41-year-old Darren Plant of North Yorkshire, U.K., just dodged a bullet that never should have been fired: His doctors told him he had a deadly form of lymphoma and had just months to live – when he didn't have lymphoma at all.
The story appeared in The Northern Echo, a news publication serving parts of the United Kingdom, and like Blackburn Lancanshire, the story is full of holes.
After a lump appeared in Plant's neck, his doctors at James Cook Hospital – a health care facility noted for its top-notch cancer care – informed him that he had a subtype of lymphoma that was so aggressive that without treatment he would be dead within three months, and even with treatment, he stood at best a 50/50 chance.
For me, what comes to mind is something like Burkitt's lymphoma, but even if that is wrong, it would in any case have to be a rare subtype, because the most common subtypes generally don't act like this.

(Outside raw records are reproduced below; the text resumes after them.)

(* ===== verification/EraseFacts.v ===== *)
(** * Spans do not matter to types and dependencies

    A tree and the tree without its spans have the same depth, the same types
    and the same functions. *)
From Stdlib Require Import SpecFloat.
From stdpp Require Import strings.
From S2P Require Import Prelude JsString JsNumber Syntax SyntaxFacts Parser Grammar Compile CompileFacts.

#[local] Open Scope Z_scope.

Lemma children_erase n : children (erase n) = map erase (children n).
Proof. by destruct n. Qed.

Lemma levels_erase n : levels (erase n) = levels n.
Proof.
  induction n as [n IH] using node_ind_children. rewrite !levels_eq, children_erase, map_map. do 2 f_equal.
  apply map_ext_in. intros c Hc. rewrite Forall_elem in IH. by apply IH, list_elem_of_In.
Qed.

Lemma postorder_erase n : postorder (erase n) = map erase (postorder n).
Proof.
  induction n as [n IH] using node_ind_children. rewrite !postorder_eq, children_erase, map_app. f_equal.
  induction IH as [|c l Hc _ IHl]; [done|].
  change (postorder (erase c) ++ mjoin (map postorder (map erase l)) = map erase (postorder c ++ mjoin (map postorder l))).
  by rewrite map_app, Hc, IHl.
Qed.

Lemma uses_function_erase f n : uses_function f (erase n) <-> uses_function f n.
Proof.
  unfold uses_function. rewrite postorder_erase. split.
  - intros (args & s & e & Hin). apply list_elem_of_In, in_map_iff in Hin as (m & E & Hm).
    destruct m as [| |g args' s' e'| | |]; try done. injection E as <- _ _ _. exists args', s', e'. by apply list_elem_of_In.
  - intros (args & s & e & Hin). exists (map erase args), 0%nat, 0%nat. apply list_elem_of_In, in_map_iff.
    exists (Call f args s e). split; [done|by apply list_elem_of_In].
Qed.

Lemma has_type_erase n t : has_type (erase n) t -> has_type n t.
Proof.
  revert t. induction n as [n IH] using node_ind_children. intros t H. rewrite Forall_elem in IH.
  destruct n as [v s e|v s e|f args s e|o a s e|o l r s e|c y no s e]; cbn [erase children] in *.
  - inversion H; subst. constructor.
  - inversion H; subst. constructor.
  - assert (forall a ta, a ∈ args -> has_type (erase a) ta -> has_type a ta) as Ha by (intros; by apply IH).
    inversion H; subst;
      try (match goal with E : _ = map erase args |- _ => symmetry in E end);
      try (match goal with E : map erase args = [_] |- _ =>
             destruct args as [|a1 [|]]; [done| |done]; injection E as <- end);
      try (match goal with E : map erase args = [_; _] |- _ =>
             destruct args as [|a1 [|a2 [|]]]; [done|done| |done]; injection E as <- <- end);
      try (econstructor; eauto; (apply Ha; [set_solver|done])).
    apply HT_math; [done| |by rewrite <- (length_map erase)].
    apply Forall_elem. intros a Hin. match goal with H : Forall _ _ |- _ => rewrite Forall_elem in H; destruct (H (erase a)) as (ta & Hta & Hacc) end.
    { apply list_elem_of_fmap. by exists a. }
    exists ta. split; [by apply Ha|done].
  - assert (forall ta, has_type (erase a) ta -> has_type a ta) as Ha by (intros; apply IH; [set_solver|done]).
    inversion H; subst; [eapply HT_not|eapply HT_sign]; eauto.
  - assert (forall ta, has_type (erase l) ta -> has_type l ta) as Hl by (intros; apply IH; [set_solver|done]).
    assert (forall ta, has_type (erase r) ta -> has_type r ta) as Hr by (intros; apply IH; [set_solver|done]).
    inversion H; subst; [eapply HT_logic|eapply HT_compare|eapply HT_concat|eapply HT_arith]; eauto.
  - assert (forall ta, has_type (erase c) ta -> has_type c ta) as Hc by (intros; apply IH; [set_solver|done]).
    assert (forall ta, has_type (erase y) ta -> has_type y ta) as Hy by (intros; apply IH; [set_solver|done]).
    assert (forall ta, has_type (erase no) ta -> has_type no ta) as Hn by (intros; apply IH; [set_solver|done]).
    inversion H; subst; [eapply HT_cond_same|eapply HT_cond_mixed]; eauto.
Qed.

But where did they get the information? A biopsy? If they did a biopsy, how could they possibly get it wrong? Yet if they didn't, how could they possibly come up with that diagnosis? Listen to the hospital's medical director explain the blunder:
There is no single test that can accurately diagnose cancer and a complete evaluation of a patient usually requires a thorough history and physical examination along with a number of diagnostic tests, as often other conditions can mimic the symptoms of cancer.
"A complete evaluation usually requires..." I infer from this that doctors did not perform a complete evaluation, or anything resembling one. So how did this man come so close to starting totally unnecessary chemotherapy?

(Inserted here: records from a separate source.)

(* ===== verification/RuntimeFacts.v ===== *)
(** * Correctness of the interpreter

    Invariants of evaluation (depth, rule traces, memoised times), the safety of
    the numbers it returns, soundness of the static types at run time, and what
    a successful evaluation guarantees. *)
From Stdlib Require Import SpecFloat.
From stdpp Require Import strings gmap.
From S2P Require Import Prelude JsString JsNumber JsValue Syntax SyntaxFacts Parser ParserFacts Compile CompileFacts Runtime.

#[local] Open Scope Z_scope.

Section Facts.
Context `{Platform}.

Notation evaluator := (node -> runtime -> outcome (rvalue * runtime)).

Lemma evaluate_eq ev_ n rt : evaluate ev_ n rt =
  (let rt := set_rt_depth (rt_depth rt + 1) rt in
   if 256 <? rt_depth rt then throw C_limit (js "evaluation depth") None else
   let* '(v, rt) := evaluateNode ev_ (evaluate ev_) n rt in
   let* v := check_number (n_start n) v in
   Ok (v, set_rt_depth (rt_depth rt - 1) rt)).
Proof. by destruct n. Qed.

(** ** Inversion of the helpers *)
Lemma booleanOf_ok ev n rt b rt' : booleanOf ev n rt = Ok (b, rt') <->
  exists i, ev n rt = Ok ((J_bool b, i), rt').
Proof.
  unfold booleanOf. split.
  - intros H'. apply rbind_ok in H' as ([[v i] r] & E & H'). destruct v; simplify_eq. eauto.
  - intros [i ->]. done.
Qed.

Lemma numericOf_ok ev n rt x i rt' : numericOf ev n rt = Ok (x, i, rt') <->
  ev n rt = Ok ((J_num x, i), rt').
Proof.
  unfold numericOf. split.
  - intros H'. apply rbind_ok in H' as ([[v j] r] & E & H'). destruct v; by simplify_eq.
  - by intros ->.
Qed.

Lemma stringOf_ok ev n rt s rt' : stringOf ev n rt = Ok (s, rt') <->
  exists i, ev n rt = Ok ((J_str s, i), rt').
Proof.
  unfold stringOf. split.
  - intros H'. apply rbind_ok in H' as ([[v i] r] & E & H'). destruct v; simplify_eq. eauto.
  - intros [i ->]. done.
Qed.

(** ** Relations preserved by evaluation

    A relation between runtimes that every update of the runtime satisfies
    relates the runtimes before and after the evaluation of a node; the updates
    by [tier] and [fixed] only count when the tree calls them. *)
Section Preserve.
Variable ev_ : env.
Variable root : node.
Variable R : runtime -> runtime -> Prop.
Hypothesis R_refl : forall rt, R rt rt.
Hypothesis R_trans : forall a b c, R a b -> R b c -> R a c.
Hypothesis R_depth : forall rt rt', R (set_rt_depth (rt_depth rt + 1) rt) rt' ->
  R rt (set_rt_depth (rt_depth rt' - 1) rt').
Hypothesis R_tier : uses_function F_tier root ->
  forall name rt, R rt (record_tier name rt).
Hypothesis R_fixed : uses_function F_fixed root ->
  forall x rt, R rt (record_fixed x rt).
Hypothesis R_time : forall zone v rt, timeInBillingZone (ev_now ev_) zone = Ok v ->
  R rt (record_time zone v rt).
Hypothesis R_rule : forall n rt, R rt (record_rule ev_ n rt).

Definition preserves (ev : evaluator) (n : node) : Prop :=
  forall rt v rt', ev n rt = Ok (v, rt') -> R rt rt'.

Lemma preserves_boolean ev n rt b rt' :
  preserves ev n -> booleanOf ev n rt = Ok (b, rt') -> R rt rt'.
Proof. intros Hp E. apply booleanOf_ok in E as [i E]. eauto. Qed.
Lemma preserves_numeric ev n rt x i rt' :
  preserves ev n -> numericOf ev n rt = Ok (x, i, rt') -> R rt rt'.
Proof. intros Hp E. apply numericOf_ok in E. eauto. Qed.
Lemma preserves_string ev n rt s rt' :
  preserves ev n -> stringOf ev n rt = Ok (s, rt') -> R rt rt'.
Proof. intros Hp E. apply stringOf_ok in E as [i E]. eauto. Qed.

Lemma preserves_time zone rt v rt' : read_time ev_ zone rt = Ok (v, rt') -> R rt rt'.
Proof. unfold read_time. intros E. rinv; eauto. Qed.

Ltac chain_R :=
  repeat match goal with
  | E : booleanOf _ _ _ = Ok _ |- _ => apply preserves_boolean in E; [|by eauto]
  | E : numericOf _ _ _ = Ok _ |- _ => apply preserves_numeric in E; [|by eauto]
  | E : stringOf _ _ _ = Ok _ |- _ => apply preserves_string in E; [|by eauto]
  | E : read_time _ _ _ = Ok _ |- _ => apply preserves_time in E
  | Hp : preserves ?ev ?n, E : ?ev ?n _ = Ok _ |- _ => apply Hp in E
  end; eauto 6.

Lemma preserves_call ev f args pos rt v rt' : Forall (preserves ev) args ->
  uses_function f root -> callOf ev_ ev f args pos rt = Ok (v, rt') -> R rt rt'.
Proof.
  intros Ha Hu E. unfold callOf, value_only in E.
  destruct f; destruct args as [|a0 [|a1 args]]; simpl in E; try discriminate E;
    repeat match goal with Hf : Forall _ (_ :: _) |- _ => inversion_clear Hf end;
    rinv; chain_R.
Qed.

Lemma preserves_binary ev o l r pos rt v rt' : preserves ev l -> preserves ev r ->
  binaryOf ev o l r pos rt = Ok (v, rt') -> R rt rt'.
Proof. intros Hl Hr E. unfold binaryOf in E. destruct o; rinv; chain_R. Qed.

Lemma preserves_node ev n rt v rt' : Forall (preserves ev) (children n) ->
  n ∈ postorder root -> evaluateNode ev_ ev n rt = Ok (v, rt') -> R rt rt'.
Proof.
  intros Hc Hin E. destruct n; simpl in *;
    repeat match goal with Hf : Forall _ (_ :: _) |- _ => inversion_clear Hf end.
  - rinv. done.
  - rinv. done.
  - eapply preserves_call; [exact Hc| |exact E]. unfold uses_function. eauto.
  - unfold value_only in E. destruct o; rinv; chain_R.
  - eapply preserves_binary; [| |exact E]; assumption.
  - rinv; chain_R.
Qed.

Lemma evaluate_preserves n : n ∈ postorder root -> preserves (evaluate ev_) n.
Proof.
  induction n as [n IH] using node_ind_children. intros Hin rt v rt' E.
  rewrite evaluate_eq in E. simpl in E. destruct (256 <? rt_depth rt + 1); [done|].
  apply rbind_ok in E as ([v1 rt1] & E1 & E). rinv.
  apply R_depth. eapply preserves_node; [|exact Hin|exact E1].
  rewrite Forall_elem in *. eauto using postorder_trans, postorder_child.
Qed.
End Preserve.

Lemma evaluate_depth ev_ n rt v rt' :
  evaluate ev_ n rt = Ok (v, rt') -> rt_depth rt' = rt_depth rt.
Proof.
  apply (evaluate_preserves ev_ n (fun a b => rt_depth b = rt_depth a)); simpl; try done;
    [congruence|lia|apply postorder_self].
Qed.

(** Rule traces keep their conditions and multipliers, and only ever turn from
    unmatched to matched. *)
Definition trace_le (a b : rule_trace) : Prop :=
  tr_cond a = tr_cond b /\ tr_multiplier a = tr_multiplier b /\
  (tr_matched a = true -> tr_matched b = true).

Lemma trace_le_refl l : Forall2 trace_le l l.
Proof. induction l; constructor; [by split_and!|done]. Qed.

If I were him, I would get a second opinion. Sure, it's a relief that they're now saying he never had cancer, but what makes them so sure they're right this time?
The chilling takeaway from this story is this almost impossible-to-accept reality: We don't like to imagine it, but it is a fact that thousands and thousands of people are misdiagnosed with (or without) cancer every year, and that some of those people who were mistakenly diagnosed with cancer actually undergo the aggressive chemotherapy and radiation treatment prescribed. How many? No idea. But it happens. Two years ago the New York Times reported on a woman diagnosed with breast cancer who underwent a mastectomy only to learn that the pathologist made a mistake – that she never had breast cancer.
James Cook Hospital apologized to Plant and paid him ten thousand pounds. Should he hire an attorney and pursue a bigger settlement?
Of course he should. A proper investigation is necessary to see to it that this doesn't happen again. The people whom the hospital serves deserve at least that much.